In vitro EC proliferation and tub-formation assays. HUVECs were cultured in endothelial basal medium plus growth supplements (EGM-2) and incubated in a humidified chamber at 37°C with 5% CO₂. Proliferation and tube-formation assays were conducted. For the proliferation assay, HUVECs were seeded into wells of a 96-well plate with 100 μl of EGM-2. After 24 hours, cells were incubated with fresh media containing naive sera, anti-β3 sera, or anti-GPIbα sera. After 12 hours, cells were incubated with thiazolyl blue tetrazolium bromide (MTT) (20 μl, 5 mg/ml, 3.5 hours). The supernatant was aspirated, and cells were lysed with DMSO for 15 minutes. Absorbance was read at 570 nm, with a reference wave length of 630 nm, on an optical plate reader, and proliferation was calculated as percentage of negative control. For the vascular-like network formation assay, wells of a 24-well plate were coated with 100 μl Matrigel. Cells were added to the wells and incubated with sera overnight. Images were captured with an inverted microscope under phase contrast. Network formation was quantified by measuring the total tube length.

Western blot and mouse angiogenesis antibody array analysis. In preparation for Western blotting, HUVECs were harvested from confluent flasks and treated with human IgG or mouse anti-sera. Cells were lysed in RIPA buffer and stored at –20°C until Western blotting. Protein (25 μg) from brain homogenate or cell lysate prepared in RIPA buffer was analyzed by Western blotting, as previously described (31). Briefly, protein samples were electrophoresed on 8% SDS polyacrylamide gels and electrotransferred onto PVDF membranes. Immunodetections were carried out with anti-mouse phospho-AKT and total AKT antibodies. For the angiogenic array, brain homogenates were subjected to immuno­blotting, as recommended by the manufacturer (R&D System).
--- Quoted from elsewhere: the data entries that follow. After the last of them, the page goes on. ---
(** A later attachment takes the session over: the token of every stream that
    attached to it earlier is cancelled, whatever that stream is doing. *)
Theorem newer_stream_takes_over v i j a b :
  server_reachable v -> held (handlers v) i = Some a -> held (handlers v) j = Some b ->
  at_session a = at_session b -> at_generation a < at_generation b ->
  at_token a ∈ cancelled (managers (objects v)).
Proof.
  intros Hv Ha Hb. destruct (server_sim v Hv) as (y & Hy & [Hm Hst _ _ _]).
  apply op_reachable_ok in Hy. rewrite <- Hm.
  apply older_is_cancelled; [done|apply Hst; eauto..].
Qed.

(** A stream whose client is gone, or that was taken over, ends by its own steps. *)
Lemma ended_stream_detaches `{!AsyncReadOk R} v i att st recv send s :
  handlers v !! i = Some (ExecStreaming att st recv send) ->
  heap (managers (objects v)) !! att_session att = Some s ->
  (att_takeover att ∈ cancelled (managers (objects v)) \/ ahead recv []) ->
  exists v' s', rtc server_step v v' /\ handlers v' = <[i := Finished (Ok tt)]> (handlers v) /\
    Released v v' att s' /\ runtime s' = runtime s.
Proof.
  destruct v as [o hs]. cbn. intros Hi Hs Hend.
  assert (Hone : exists o', managers o' = managers o /\ inputs o' = inputs o /\
    server_step (mkServer o hs) (mkServer o' (<[i := Detaching att (Ok tt)]> hs))).
  { destruct Hend as [Hc|Heof].
    - eexists. split_and!; [| |eapply (idle_step _ _ _ ClientTakeover); [exact Hi|]; cbn; rewrite Hs, (bool_decide_true _ Hc);
        reflexivity]; [done|apply app_nil_r].
    - destruct (ConsoleFrame_read_from recv) as [f recv'] eqn:Ef.
      assert (Hf : exists e, f = Err e /\ is_unexpected_eof e = true).
      { unfold ConsoleFrame_read_from, mbind, M_bind, mbind_st, mcontext in Ef.
        pose proof (read_u8_eof recv [] Heof ltac:(cbn; lia)) as E.
        destruct (read_u8 recv) as [r0 w0]. cbn in E. subst r0. injection Ef as <- _. eauto. }
      destruct Hf as (e & -> & He).
      eexists. split_and!; [| |eapply (idle_step _ _ _ ClientFrame); [exact Hi|]; cbn; rewrite Hs, Ef; cbn; rewrite He;
        reflexivity]; [done|apply app_nil_r]. }
  destruct Hone as (o' & Ho & Hin & Hstep).
  destruct (detach_finishes (mkServer o' (<[i := Detaching att (Ok tt)]> hs)) i att (Ok tt) s)
    as (v' & s' & Hr & Hh & Hrel & Hrt); [apply lookup_insert_eq|cbn; congruence|].
  exists v', s'. split_and!; [by eapply rtc_l|by rewrite Hh; cbn; rewrite insert_insert_eq| |done].
  destruct Hrel. split; cbn in *; rewrite <- ?Ho, <- ?Hin; done.
Qed.
Definition remove_path_if_exists (p : path) : M St unit :=
  r ← mtry (symlink_metadata p);
  match (r : Res Node) with
  | Ok NDir => mcontext ("remove " +:+ display p) (remove_dir_all p)
  | Ok _ => mcontext ("remove " +:+ display p) (remove_file p)
  | Err err =>
      if is_not_found err then mret tt else mlift (Err (Msg ("stat " +:+ display p) :: err))
  | Panic => mlift Panic
  end.

Definition reset_dir (p : path) : M St unit :=
  _ ← remove_path_if_exists p;
  mcontext ("create " +:+ display p) (create_dir_all p).

Definition replace_with_symlink (source target : path) : M St unit :=
  r ← mtry (symlink_metadata target);
  _ ← match (r : Res Node) with
      | Ok NDir => mcontext ("remove " +:+ display target) (remove_dir_all target)
      | Ok _ => mcontext ("remove " +:+ display target) (remove_file target)
      | _ => mret tt
      end;
  mcontext ("symlink " +:+ display target +:+ " -> " +:+ display source) (symlink source target).

(** ** Processes *)

Inductive RuntimePoll :=
| Alive
| RtExited (reason : string).

Definition poll_runtime (pid : Z) : M St RuntimePoll := fun s =>
  let o := os s in
  let '(answer, rest) := match waits o with a :: rest => (a, rest) | [] => (StillAlive, []) end in
  let s := mkSt (mgr s) (mkOs (fs o) (io_faults o) rest (clones o) (killed o)) in
  (match answer with
   | StillAlive | WOther => Ok Alive
   | WExited status => Ok (RtExited ("exit status " +:+ pretty status))
   | WSignaled signal => Ok (RtExited ("signal " +:+ pretty signal))
   | WEchild => Ok (RtExited "already reaped")
   | WErr => Err [Msg ("poll inner pid " +:+ pretty pid); Io OtherIo]
   end, s).

Definition launch_namespaced_init (root init_binary fallback_marker_file : path) : M St Z := fun s =>
  match file_name fallback_marker_file with
  | None => (anyhow "fallback marker file must have file name", s)
  | Some _ =>
      let o := os s in
      let '(answer, rest) := match clones o with a :: rest => (a, rest) | [] => (inl 2, []) end in
      (with_context "clone pid+mount namespace"
         (match answer with inl pid => Ok pid | inr e => Err e end),
       mkSt (mgr s) (mkOs (fs o) (io_faults o) (waits o) rest (killed o)))
  end.

Definition kill (pid : Z) : M St unit := fun s =>
  let o := os s in
  (Ok tt, mkSt (mgr s) (mkOs (fs o) (io_faults o) (waits o) (clones o) (killed o ++ [pid]))).

(** ** The archive reader *)

(** [tar::Archive::unpack] of a gzip stream: whether it succeeded and the tree it
    left.  It never writes outside the directory it unpacks into. *)
Class TarGz := {
  unpack : path -> list byte -> Fs -> Res unit * Fs;
}.

Class TarGzLaws `{TarGz} := {
  unpack_inside target data f p : under target p = false -> snd (unpack target data f) !! p = f !! p;
  unpack_keeps_dir target data f : f !! target = Some NDir ->
    snd (unpack target data f) !! target = Some NDir;
}.

Section setup.
Context `{TG : TarGz}.
(** The pid of this process, which stands for the runtime in test mode. *)
Context (own_pid : Z).
(** [{:#}] of an error. *)
Context (alternate : Error -> string).

Definition extract_rootfs (target_root : path) (data : list byte) : M St unit :=
  _ ← io;
  f ← get_fs;
  let '(r, f) := unpack target_root data f in
  _ ← put_fs f;
  mcontext ("extract rootfs into " +:+ display target_root) (mlift r).

(** ** [SetupManager] *)

Definition clear_marker (p : path) : M St unit :=
  r ← mtry (remove_file p);
  match (r : Res unit) with
  | Ok _ => mret tt
  | Err err =>
      if is_not_found err then mret tt else mlift (Err (Msg ("remove " +:+ display p) :: err))
  | Panic => mlift Panic
  end.

Definition store_provision_marker : M St unit :=
  self ← get_mgr;
  mcontext ("write " +:+ display (provisioned_marker_file self))
    (write (provisioned_marker_file self) (as_bytes "1")).

Definition clear_provision_marker : M St unit :=
  self ← get_mgr; clear_marker (provisioned_marker_file self).

Definition clear_fallback_marker : M St unit :=
  self ← get_mgr; clear_marker (fallback_marker_file self).

Definition ensure_persistent_source_dir (persistent_mount : PersistentMount) (target : path) :
    M St unit :=
  exists_ ← path_exists (source persistent_mount);
  _ ← match (exists_ : bool) with
      | true => mret tt
      | false =>
          r ← mtry (symlink_metadata target);
          match (r : Res Node) with
          | Ok NDir =>
              let parent := parent (source persistent_mount) in
              _ ← mcontext ("create " +:+ display parent) (create_dir_all parent);
              mcontext ("move " +:+ display target +:+ " to " +:+ display (source persistent_mount))
                (rename target (source persistent_mount))
          | Ok _ =>
              mlift (anyhow ("persistent target " +:+ display target +:+ " must be a directory"))
          | _ => mret tt
          end
      end;
  ensure_directory (source persistent_mount).

Fixpoint for_each (l : list PersistentMount) (f : PersistentMount -> M St unit) : M St unit :=
  match l with
  | [] => mret tt
  | x :: l => _ ← f x; for_each l f
  end.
Immobilized antigens were detected by chemiluminescence using horseradish peroxidase–conjugated secondary antibodies, an ECL kit (GE Healthcare), and autoradiography on Kodak film.

Statistics. Data shown are mean ± SEM. Statistical comparisons were made using an unpaired, 2-tailed Student’s t test or 1-way ANOVA followed by Bonferroni’s post-hoc test, as appropriate. Densitometry and immunofluorescence analysis was performed using ImageJ software, and values were normalized to internal control or total AKT. Differences were considered statistically significant at P < 0.05.

Study approval. All mice were housed in the St. Michael’s Hospital Research Vivarium after the protocol was approved by the animal care committee.